We have fabricated both blended and bilayered organic photovoltaic cells (OPVCs) using C₆₀ and poly[2-methoxy-5-(2′-ethylhexoxy)-1,4- phenylenevinylene] (MEH-PPV). Improvements in photovoltaic performance are seen in blended OPVCs when the C₆₀ concentration is increased. It is believed that the optimized surface morphology of MEH-PPV/Cgo composite and improved donor-acceptor proximity, leading to electron conductivity, contribute to the increase in power conversion efficiency E_ff.

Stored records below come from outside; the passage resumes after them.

Lemma base_errors_none rank c : NoDup (map c_name (m_classes m)) → ranked_by rank → c ∈ m_classes m → base_errors m c = [].
Proof.
  intros Hd Hr Hc. unfold base_errors. destruct (c_base c) as [b|] eqn:Hb; [|done]. destruct (Hr c b Hc Hb) as (base & Hin & Hname & L & Hx).
  assert (Eb : classesByName m !! b = Some base) by (by apply map_by_lookup). rewrite Eb.
  assert (Nb : named m (Some base)) by (intros k [= <-]; by rewrite Hname).
  assert (Lc : classesByName m !! c_name c = Some c) by (by apply map_by_lookup).
  assert (Sd : ({[c_name c]} : gset string) ⊆ dom (classesByName m)) by (apply elem_of_dom_2 in Lc; set_solver).
  destruct (chain_cyclic_total m (chain_fuel m) {[c_name c]} (Some base) Nb Sd) as [q Hq]; [unfold chain_fuel; rewrite size_singleton; lia|].
  assert (q = false) as ->.
  { destruct q; [|done]. exfalso. revert Hq. apply (chain_not_cyclic m rank); [done| |].
    - intros k d Lk Ek _. apply (map_by_some c_name) in Lk as [Lk _]. destruct (Hr k d Lk Ek) as (? & _ & _ & ? & _). lia.
    - intros k x [= <-] ->%elem_of_singleton. by rewrite Hname. }
  rewrite Hq. apply fields_extend_spec in Hx. by rewrite Hx.
Qed.

Lemma hierarchy_ranked : NoDup (map c_name (m_classes m)) → flat_map (base_errors m) (m_classes m) = [] → ∃ rank, ranked_by rank.
Proof.
  intros Hd H. rewrite flat_map_nil_iff in H. exists (class_rank m). intros c b Hc Hb.
  destruct (base_errors_nil c Hc Hd (H c Hc) b Hb) as (base & ? & ? & ? & ?). exists base. split_and!; auto. lia.
Qed.

(** C18. With distinct class names, the hierarchy checks report nothing exactly
    when every base is declared, no chain of bases comes back to itself and
    every class extends the layout of its base -- and then of every ancestor,
    which is what makes an upcast a reinterpretation. *)
Theorem hierarchy_exact :
  NoDup (map c_name (m_classes m)) →
  (flat_map (base_errors m) (m_classes m) = [] ↔ ∃ rank, ranked_by rank) ∧
  (flat_map (base_errors m) (m_classes m) = [] → ∀ c a, c ∈ m_classes m → rtc (λ x y, base_of x = Some y) c a → layout_extends c a).
Proof.
  intros Hd. split; [split|]; [by apply hierarchy_ranked|rewrite flat_map_nil_iff..].
  - intros [rank Hr] c Hc. by apply (base_errors_none rank).
  - intros H c a Hc Ha. induction Ha as [x|x y z Hxy _ IH]; [exists []; by rewrite app_nil_r|].
    unfold base_of in Hxy. destruct (c_base x) as [b|] eqn:Hb; [|done]. simpl in Hxy.
    destruct (base_errors_nil x Hc Hd (H x Hc) b Hb) as (base & Hin & Hname & _ & Hx).
    assert (Eb : classesByName m !! b = Some base) by (by apply map_by_lookup). assert (y = base) as -> by congruence.
    eapply layout_trans; [exact Hx|]. by apply IH.
Qed.
End hierarchy.

(** ** The undeclared-class walk *)

Section names.
Context (m : ModuleHead).
Notation records := (recordsById m).
Notation unions := (unionsById m).

(** What a type refers to. *)
Definition nview (t : IrType) : node_view IrType :=
  match t with
  | Object_ c => Leaf (bool_decide (is_Some (classesByName m !! c)))
  | Array e | SetT e | Promise_ e => Step [e]
  | MapT k v => Step [k; v]
  | Generator y r n => Step [y; r; n]
  | Func ps r _ _ => Step (ps ++ [r])%list
  | Record_ id => Keyed id (match records !! id with Some rec => (match indexValue rec with Some t => [t] | None => [] end) ++ map f_type (fields rec) | None => [] end)%list
  | Union_ id => Keyed id (match unions !! id with Some arms => arms | None => [] end)
  | _ => Leaf true
  end.

Definition answer (r : option (option string * gset string)) : option (bool * gset string) :=
  match r with Some (n, v) => Some (bool_decide (n = None), v) | None => None end.

Lemma first_name_every {X} (p : X → gset string → option (option string * gset string)) q xs :
  (∀ x v, answer (p x v) = q x v) → ∀ v, answer (first_name p xs v) = every q xs v.
Proof.
  intros H. induction xs as [|x xs IH]; intros v; [done|]. cbn [first_name every]. rewrite <- (H x v). destruct (p x v) as [[[n|] w]|]; simpl; [done| |done]. apply IH.
Qed.

Lemma names_walk fuel : ∀ t v, answer (namesUndeclared m fuel t v) = walk nview fuel t v.
Proof.
  induction fuel as [|fuel IH]; intros t v; [done|].
  assert (E1 : ∀ e, answer (namesUndeclared m fuel e v) = every (walk nview fuel) [e] v) by (intros e; by rewrite (every_one (walk nview fuel)), IH).
  destruct t as [p|e|e|k w|e|ps r rest abi|c|c|id|id|e|y r n]; cbn [namesUndeclared walk nview]; try done; try apply E1;
    try (apply first_name_every, IH).
  - by destruct (classesByName m !! c).
  - case_bool_decide; [done|]. destruct (records !! id) as [rec|]; [|done]. apply first_name_every, IH.
  - case_bool_decide; [done|]. destruct (unions !! id) as [arms|]; [|done]. apply first_name_every, IH.
Qed.

Lemma list_sum_ge (l : list nat) n : n ∈ l → (n <= list_sum l)%nat.
Proof. induction l as [|x l IH]; [by intros ?%not_elem_of_nil|]. intros [->|H]%elem_of_cons; simpl; [|apply IH in H]; lia. Qed.
Lemma list_sum_map_ge {A} (f : A → nat) l x : x ∈ l → (f x <= list_sum (map f l))%nat.
Proof. intros H. apply list_sum_ge, list_elem_of_fmap. by exists x. Qed.

Lemma records_in id rec : records !! id = Some rec → (id, rec) ∈ m_records m.
Proof.
  unfold recordsById. rewrite lookup_fmap. destruct (map_by fst (m_records m) !! id) as [[i r]|] eqn:E; [|done]. simpl. intros [= ->].
  apply map_by_some in E as [E <-]. done.
Qed.
Lemma unions_in id arms : unions !! id = Some arms → (id, arms) ∈ m_unions m.
Proof.
  unfold unionsById. rewrite lookup_fmap. destruct (map_by fst (m_unions m) !! id) as [[i r]|] eqn:E; [|done]. simpl. intros [= ->].
  apply map_by_some in E as [E <-]. done.
Qed.

Lemma record_depth id rec t : records !! id = Some rec → t ∈ ((match indexValue rec with Some t => [t] | None => [] end) ++ map f_type (fields rec))%list →
  (type_depth t <= module_depth m)%nat.
Proof.
  intros E Ht. apply records_in in E. unfold module_depth.
  pose proof (list_sum_map_ge (λ r : string * IrRecordShape, list_sum (map (λ f, type_depth (f_type f)) (fields r.2)) + match indexValue r.2 with Some t => type_depth t | None => 0 end)%nat _ _ E) as H.
  simpl in H. apply elem_of_app in Ht as [Ht|Ht].
  - destruct (indexValue rec); [|by apply not_elem_of_nil in Ht]. apply list_elem_of_singleton in Ht as ->. lia.
  - apply list_elem_of_fmap in Ht as (f & -> & Hf). pose proof (list_sum_map_ge (λ f, type_depth (f_type f)) _ _ Hf). simpl in *. lia.
Qed.
Lemma union_depth id arms t : unions !! id = Some arms → t ∈ arms → (type_depth t <= module_depth m)%nat.
Proof.
  intros E Ht. apply unions_in in E. unfold module_depth.
  pose proof (list_sum_map_ge (λ u : string * list IrType, list_sum (map type_depth u.2)) _ _ E). pose proof (list_sum_map_ge type_depth _ _ Ht). simpl in *. lia.
Qed.

Lemma names_total t : ∃ r v, namesUndeclared m (names_fuel m t) t ∅ = Some (r, v).
Proof.
  assert (H : ∃ b v, walk nview (names_fuel m t) t ∅ = Some (b, v) ∧ ∅ ⊆ v).
  { apply (walk_total nview (dom records ∪ dom unions) type_depth (module_depth m)).
    - intros t' ys y. destruct t' as [p|e|e|k w|e|ps r rest abi|c|c|id|id|e|y0 r n]; cbn; try done; intros [= <-] Hy.
      + apply list_elem_of_singleton in Hy as ->. lia.
      + apply elem_of_cons in Hy as [->|Hy]; [lia|]. apply list_elem_of_singleton in Hy as ->. lia.
      + apply list_elem_of_singleton in Hy as ->. lia.
      + apply elem_of_app in Hy as [Hy|Hy]; [pose proof (list_sum_map_ge type_depth _ _ Hy)|apply list_elem_of_singleton in Hy as ->]; lia.
      + apply list_elem_of_singleton in Hy as ->. lia.
      + rewrite !elem_of_cons in Hy. destruct Hy as [->|[->|[->|Hy]]]; [lia..|by apply not_elem_of_nil in Hy].
    - intros t' k ys. destruct t'; cbn; try done; intros [= <- <-].
      + destruct (records !! shapeId) eqn:E; [|by right]. left. apply elem_of_union. left. by eapply elem_of_dom_2.
      + destruct (unions !! unionId) eqn:E; [|by right]. left. apply elem_of_union. right. by eapply elem_of_dom_2.
    - intros t' k ys y. destruct t'; cbn; try done; intros [= _ <-] Hy.
      + destruct (records !! shapeId) eqn:E; [|by apply not_elem_of_nil in Hy]. by eapply record_depth.
      + destruct (unions !! unionId) eqn:E; [|by apply not_elem_of_nil in Hy]. by eapply union_depth.
    - unfold names_fuel. assert (size ((dom records ∪ dom unions) ∖ ∅ : gset string) <= length (m_records m) + length (m_unions m))%nat; [|nia].
      etrans; [apply subseteq_size with (Y := dom records ∪ dom unions); set_solver|]. rewrite size_union_alt.
      assert (size (dom unions ∖ dom records) <= size (dom unions))%nat by (apply subseteq_size; set_solver). rewrite !size_dom in *.
      assert (size records <= length (m_records m))%nat by (unfold recordsById; rewrite map_size_fmap; apply map_by_size).
      assert (size unions <= length (m_unions m))%nat by (unfold unionsById; rewrite map_size_fmap; apply map_by_size). lia. }
  destruct H as (b & v & H & _). rewrite <- names_walk in H. destruct (namesUndeclared m (names_fuel m t) t ∅) as [[r w]|]; [by repeat eexists|done].
Qed.

(** Record ids and union ids are told apart by their letter, as the registries
    number them. *)
Fixpoint lettered (t : IrType) : bool :=
  match t with
  | Record_ id => String.prefix "r" id
  | Union_ id => String.prefix "u" id
  | Array e | SetT e | Promise_ e => lettered e
  | MapT k v => lettered k && lettered v
  | Generator y r n => lettered y && lettered r && lettered n
  | Func ps r _ _ => forallb lettered ps && lettered r
  | _ => true
  end.
Definition module_lettered : Prop :=
  (∀ r t, r ∈ m_records m → t ∈ ((match indexValue r.2 with Some t => [t] | None => [] end) ++ map f_type (fields r.2))%list → lettered t = true) ∧
  (∀ u t, u ∈ m_unions m → t ∈ u.2 → lettered t = true).

(** The types a type leads to. *)
Definition leads_to : IrType → IrType → Prop := rtc (child nview).

Lemma undeclared_none t : module_lettered → lettered t = true → undeclared m t = None ↔ ∀ c, leads_to t (Object_ c) → is_Some (classesByName m !! c).
Proof.
  intros [Lr Lu] Lt. unfold undeclared. destruct (names_total t) as (r & v & E). rewrite E.
  pose proof (names_walk (names_fuel m t) t ∅) as W. rewrite E in W. symmetry in W.
  assert (Hgood : bool_decide (r = None) = true ↔ all_good nview t).
  { eapply (walk_spec nview (λ t, lettered t = true)); [| |exact Lt|exact W].
    - intros x y Hx Hy. unfold child, children in Hy. destruct x; cbn in *; try (by apply not_elem_of_nil in Hy);
        rewrite ?andb_true_iff in Hx; rewrite ?elem_of_cons, ?elem_of_app, ?list_elem_of_singleton in Hy.
      + destruct Hy as [->|Hy%not_elem_of_nil]; done.
      + destruct Hx, Hy as [->|[->|Hy%not_elem_of_nil]]; done.
      + destruct Hy as [->|Hy%not_elem_of_nil]; done.
      + destruct Hx as [Hp Hr], Hy as [Hy| ->]; [|done]. rewrite forallb_forall in Hp. by apply Hp, list_elem_of_In.
      + destruct (records !! shapeId) as [rec|] eqn:Q; [|by apply not_elem_of_nil in Hy]. by apply (Lr (shapeId, rec)); [apply records_in|].
      + destruct (unions !! unionId) as [arms|] eqn:Q; [|by apply not_elem_of_nil in Hy]. by apply (Lu (unionId, arms)); [apply unions_in|].
      + destruct Hy as [->|Hy%not_elem_of_nil]; done.
      + destruct Hx as [[? ?] ?], Hy as [->|[->|[->|Hy%not_elem_of_nil]]]; done.
    - intros x y k ys zs Hx Hy. destruct x; cbn; try done; intros [= <- <-]; destruct y; cbn; try done; intros [= -> <-]; try done; exfalso; cbn in *.
      + by destruct shapeId as [|a ?]; [|destruct a as [[] [] [] [] [] [] [] []]].
      + by destruct unionId as [|a ?]; [|destruct a as [[] [] [] [] [] [] [] []]]. }
  rewrite bool_decide_eq_true in Hgood. rewrite Hgood. split.
  - intros H c Hc. specialize (H _ Hc). cbn in H. destruct (classesByName m !! c); [by eexists|]. by rewrite bool_decide_eq_false_2 in H by by intros [? ?].
  - intros H y Hy. destruct y; cbn; try done. intros [= Q]. apply bool_decide_eq_false in Q. by apply Q, H.
Qed.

Two broad peaks were observed in the spectral response of the blended OPVCs, with maximum peaks at ∼490nm (= I_BL1) and ∼350nm (= I_BL2). The intensity ratio of I_BL1 to I_BL2 (I_BL1/I _BL2) decreases with an increase in the C₆₀ concentration. Also, I_BL1 is blue-shifted by 25-30 nm with an increase in the C ₆₀ concentration. The significant improvement in the performance was observed in the bilayered OPVCs on the thermally induced interdiffusion of C₆₀ into the MEH-PPV network, leading to the existence of C ₆₀ molecules within the exciton diffusion radius of the MEH-PPV network. The spectral response of bilayered OPVCs reveals two peaks at 535 nm and 345 nm. The former peak is red-shifted by 45 nm compared to that in blended OPVCs. We also investigate the effect of top electrode materials on the photovoltaic performances. To the best of our knowledge, we have obtained the best performances of blended and bilayered OPVCs fabricated with the Al and Mg electrodes, respectively. In both OPVC structures, the nanoscale composition control of the two materials, the choice of metal electrode, and the device processing techniques all play an important role in determining or enhancing the solar cell performance.